**TASK ITEM**
What are the lines of the listing below, word for word, from the first down to the one that contains "String a s =>"?

**DATA**
(* ===== verification/DashboardPages.v ===== *)
(** * The live parts of the dashboard: [frontend/src/hooks], [api/events.ts] and
    [pages/use/CommandConsolePage.tsx]

    A component is its state and one step for each thing that can happen to it:
    a message of the stream, a timer, an answer, a key.  Points in time are
    given to the steps.  Rendering is left out. *)
From S2P Require Import Prelude GoText GoFloat GoFloatText Json NodeClient.
From S2P Require Dashboard.
Local Open Scope Z_scope.
Import Dashboard.

(** ** [String.prototype.trim] *)

(** The length of the white space character at the front. *)
Definition jsSpaceLen (s : string) : nat :=
  match s with
  | "" => 0%nat
  | String a s =>
      let a := byteZ a in
      if ((9 <=? a) && (a <=? 13)) || (a =? 32) then 1%nat
      else match s with
      | "" => 0%nat
      | String b s =>
          let b := byteZ b in
          if (a =? 194) && (b =? 160) then 2%nat
          else match s with
          | "" => 0%nat
          | String c _ =>
              let c := byteZ c in
              if ((a =? 225) && (b =? 154) && (c =? 128)) ||
                 ((a =? 226) && (b =? 128) && (((128 <=? c) && (c <=? 138)) || (c =? 168) || (c =? 169) || (c =? 175))) ||
                 ((a =? 226) && (b =? 129) && (c =? 159)) || ((a =? 227) && (b =? 128) && (c =? 128)) ||
                 ((a =? 239) && (b =? 187) && (c =? 191)) then 3%nat else 0%nat
          end
      end
  end.
Fixpoint jsTrimStart (fuel : nat) (s : string) : string :=
  match fuel, jsSpaceLen s with S fuel, S k => jsTrimStart fuel (sdrop (S k) s) | _, _ => s end.
Fixpoint jsTrimEnd (s : string) : string :=
  match s with
  | "" => ""
  | String c s' => if String.eqb (jsTrimStart (String.length s) s) "" then "" else String c (jsTrimEnd s')
  end.
Definition jsTrim (s : string) : string := jsTrimEnd (jsTrimStart (String.length s) s).

(** ** The address of the node: [store/appStore.ts] *)

Definition isSlash (c : ascii) : bool := Ascii.eqb c "/".
Fixpoint dropSlashes (s : string) : string :=
  match s with "" => "" | String c s' => if sall isSlash s then "" else String c (dropSlashes s') end.
Definition normalizeBaseUrl (url : string) : string := dropSlashes (jsTrim url).

(** ** The event stream: [api/events.ts] *)

(** The lines of a text that have ended, with the line ends of the API. *)
Fixpoint endedLines (line : string) (s : string) : list string :=
  match s with
  | "" => []
  | String c s => if Ascii.eqb c "010" then line :: endedLines "" s else endedLines (line +:+ String c "") s
  end.
(** What an [EventSource] makes of the lines: a blank line sends what the lines
    with [data:] before it held; the API sends no other fields. *)
Fixpoint dispatch (lines : list string) (data : option string) : list string :=
  match lines with
  | [] => []
  | line :: lines =>
      if String.eqb line "" then
        match data with Some text => text :: dispatch lines None | None => dispatch lines None end
      else if hasPrefix "data:" line then
        let text := sdrop 5 line in
        let text := if hasPrefix " " text then sdrop 1 text else text in
        dispatch lines (Some (match data with Some old => old +:+ String "010" text | None => text end))
      else dispatch lines data
  end.
Definition messages (stream : string) : list string := dispatch (endedLines "" stream) None.
(** [onmessage] *)
Definition onMessage (data : string) : NodeEvent + UiError :=
  match JSONparse data with
  | None => inr NotJson
  | Some v => match parseNodeEvent v with inl e => inl e | inr e => inr (Unexpected e) end
  end.

(** ** [hooks/useNodeEvents.ts] *)

Inductive ConnectionStatus := Connecting | Connected | Disconnected | Stale.
Record MemoryPoint := mkMemoryPoint { mpT : float64; mpUsed : float64; mpRatio : float64 }.
Record ThroughputPoint := mkThroughputPoint { tpT : float64; tpOps : float64 }.
Definition MAX_POINTS : nat := 60.
Definition appendPoint {A} (points : list A) (next : A) : list A :=
  (if (MAX_POINTS <=? length points)%nat then drop 1 points else points) ++ [next].

Record NodeEvents := mkNodeEvents {
  nsStatus : ConnectionStatus; nsLatest : option NodeEvent; nsError : option UiError;
  nsMemory : list MemoryPoint; nsThroughput : list ThroughputPoint; nsPrev : option (float64 * float64)
}.
Definition startEvents : NodeEvents := mkNodeEvents Connecting None None [] [] None.

Definition zero64 : float64 := S754_zero false.
Definition ratioOf (e : NodeEvent) : float64 :=
  if fltb zero64 (neMemoryLimit e) then SFdiv 53 1024 (neUsedBytes e) (neMemoryLimit e) else zero64.
Definition counterOf (name : string) (e : NodeEvent) : float64 :=
  match neCounters e with
  | None => zero64
  | Some counters => match List.find (fun c => String.eqb c.1 name) counters with Some c => c.2 | None => zero64 end
  end.
(** [Math.max(0, x)] *)
Definition atLeastZero (x : float64) : float64 :=
  match x with S754_zero _ => zero64 | _ => if fltb x zero64 then zero64 else x end.
Definition opsSince (prev : float64 * float64) (e : NodeEvent) : float64 :=
  let dt := SFsub 53 1024 (neTimestamp e) prev.1 in
  if fltb zero64 dt then atLeastZero (SFdiv 53 1024 (SFsub 53 1024 (counterOf "cmd.total" e) prev.2) dt) else zero64.

Inductive StreamStep := Opened | Failed | Received (data : string) | Silence.
Definition streamStep (step : StreamStep) (s : NodeEvents) : NodeEvents :=
  match step with
  | Opened => mkNodeEvents Connected None None [] [] (nsPrev s)
  | Failed => mkNodeEvents Disconnected (nsLatest s) (nsError s) (nsMemory s) (nsThroughput s) (nsPrev s)
  | Silence => mkNodeEvents Stale (nsLatest s) (nsError s) (nsMemory s) (nsThroughput s) (nsPrev s)
  | Received data =>
      match onMessage data with
      | inr cause => mkNodeEvents Stale (nsLatest s) (Some cause) (nsMemory s) (nsThroughput s) (nsPrev s)
      | inl event =>
          mkNodeEvents Connected (Some event) None
            (appendPoint (nsMemory s) (mkMemoryPoint (neTimestamp event) (neUsedBytes event) (ratioOf event)))
            (match nsPrev s with
             | Some prev => appendPoint (nsThroughput s) (mkThroughputPoint (neTimestamp event) (opsSince prev event))
             | None => nsThroughput s
             end)
            (Some (neTimestamp event, counterOf "cmd.total" event))
      end
  end.
Definition runStream (steps : list StreamStep) (s : NodeEvents) : NodeEvents := foldl (fun s step => streamStep step s) s steps.

(** ** [hooks/useClusterState.ts] and [hooks/useNodeStatus.ts] *)

Record ClusterPolls := mkPolls {
  cpState : option ClusterStateResponse; cpReachable : bool; cpError : option UiError;
  cpHistory : list (Z * float64); cpLast : option float64
}.
Definition startPolls : ClusterPolls := mkPolls None true None [] None.
Definition lastPoints {A} (n : nat) (l : list A) : list A := drop (length l - n) l.
(** An answer that arrives at [now]; the first one clears the history. *)
Definition pollCluster (now : Z) (answer : ClusterStateResponse + UiError) (p : ClusterPolls) : ClusterPolls :=
  match answer with
  | inr cause => mkPolls (cpState p) false (Some cause) (cpHistory p) (cpLast p)
  | inl data =>
      let version := default zero64 (clMetadataVersion data) in
      match cpLast p with
      | None => mkPolls (Some data) true None (if fltb zero64 version then [(now, version)] else []) (Some version)
      | Some last =>
          if feqb version last then mkPolls (Some data) true None (cpHistory p) (cpLast p)
          else mkPolls (Some data) true None (lastPoints 20 (cpHistory p ++ [(now, version)])) (Some version)
      end
  end.
Definition pollHealth (answer : HealthResponse + UiError) : option HealthResponse * option UiError :=
  match answer with inl health => (Some health, None) | inr cause => (None, Some cause) end.

(** ** The command console *)

Definition isQuote (c : ascii) : bool := Ascii.eqb c quoteMark || Ascii.eqb c "'".
Definition pushArg (cur : string) (out : list string) : list string := if String.eqb cur "" then out else out ++ [cur].
Fixpoint parseArgs_from (line : string) (quote : option ascii) (cur : string) (out : list string) : list string :=
  match line with
  | "" => pushArg cur out
  | String ch line' =>
      match quote with
      | Some q =>
          if Ascii.eqb ch q then parseArgs_from line' None cur out
          else if Ascii.eqb ch backslash then
            match line' with
            | String next line' => parseArgs_from line' quote (cur +:+ String next "") out
            | "" => pushArg (cur +:+ String ch "") out
            end
          else parseArgs_from line' quote (cur +:+ String ch "") out
      | None =>
          if isQuote ch then parseArgs_from line' (Some ch) cur out
          else if Ascii.eqb ch " " || Ascii.eqb ch "009" then parseArgs_from line' None "" (pushArg cur out)
          else parseArgs_from line' None (cur +:+ String ch "") out
      end
  end.
Definition parseArgs (line : string) : list string := parseArgs_from line None "" [].

Inductive Shown := Pending | Answered (result : CommandResult) | CommandFailed (cause : UiError).
Definition MAX_HISTORY : nat := 50.
Record Console := mkConsole { coInput : string; coEntries : list (string * Shown); coBusy : bool; coItems : list string; coIndex : Z }.
Definition startConsole : Console := mkConsole "" [] false [] (-1).
Definition trimEntries {A} (entries : list A) : list A := if (200 <? length entries)%nat then drop (length entries - 200) entries else entries.
Definition replaceLast {A} (entries : list A) (next : A) : list A := <[(length entries - 1)%nat := next]> entries.

(** [submit] up to [runCommand]: the arguments that are sent. *)
Definition submit (s : Console) : option (list string) * Console :=
  let text := jsTrim (coInput s) in
  if String.eqb text "" || coBusy s then (None, s)
  else match parseArgs text with
  | [] => (None, s)
  | args =>
      (Some args, mkConsole "" (trimEntries (coEntries s ++ [(text, Pending)])) true
                    (take MAX_HISTORY (text :: List.filter (fun x => negb (String.eqb x text)) (coItems s))) (-1))
  end.
(** [submit] after [runCommand]; [text] is what was sent. *)
Definition settle (text : string) (answer : CommandResult + UiError) (s : Console) : Console :=
  mkConsole (coInput s) (replaceLast (coEntries s) (text, match answer with inl r => Answered r | inr e => CommandFailed e end)) false (coItems s) (coIndex s).
Definition arrowUp (s : Console) : Console :=
  if (length (coItems s) =? 0)%nat then s
  else let index := Z.min (coIndex s + 1) (Z.of_nat (length (coItems s)) - 1) in
       mkConsole (default "" (coItems s !! Z.to_nat index)) (coEntries s) (coBusy s) (coItems s) index.
Definition arrowDown (s : Console) : Console :=
  if coIndex s <=? 0 then mkConsole "" (coEntries s) (coBusy s) (coItems s) (-1)
  else mkConsole (default "" (coItems s !! Z.to_nat (coIndex s - 1))) (coEntries s) (coBusy s) (coItems s) (coIndex s - 1).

**FINISHED TASK**
(* ===== verification/DashboardPages.v ===== *)
(** * The live parts of the dashboard: [frontend/src/hooks], [api/events.ts] and
    [pages/use/CommandConsolePage.tsx]

    A component is its state and one step for each thing that can happen to it:
    a message of the stream, a timer, an answer, a key.  Points in time are
    given to the steps.  Rendering is left out. *)
From S2P Require Import Prelude GoText GoFloat GoFloatText Json NodeClient.
From S2P Require Dashboard.
Local Open Scope Z_scope.
Import Dashboard.

(** ** [String.prototype.trim] *)

(** The length of the white space character at the front. *)
Definition jsSpaceLen (s : string) : nat :=
  match s with
  | "" => 0%nat
  | String a s =>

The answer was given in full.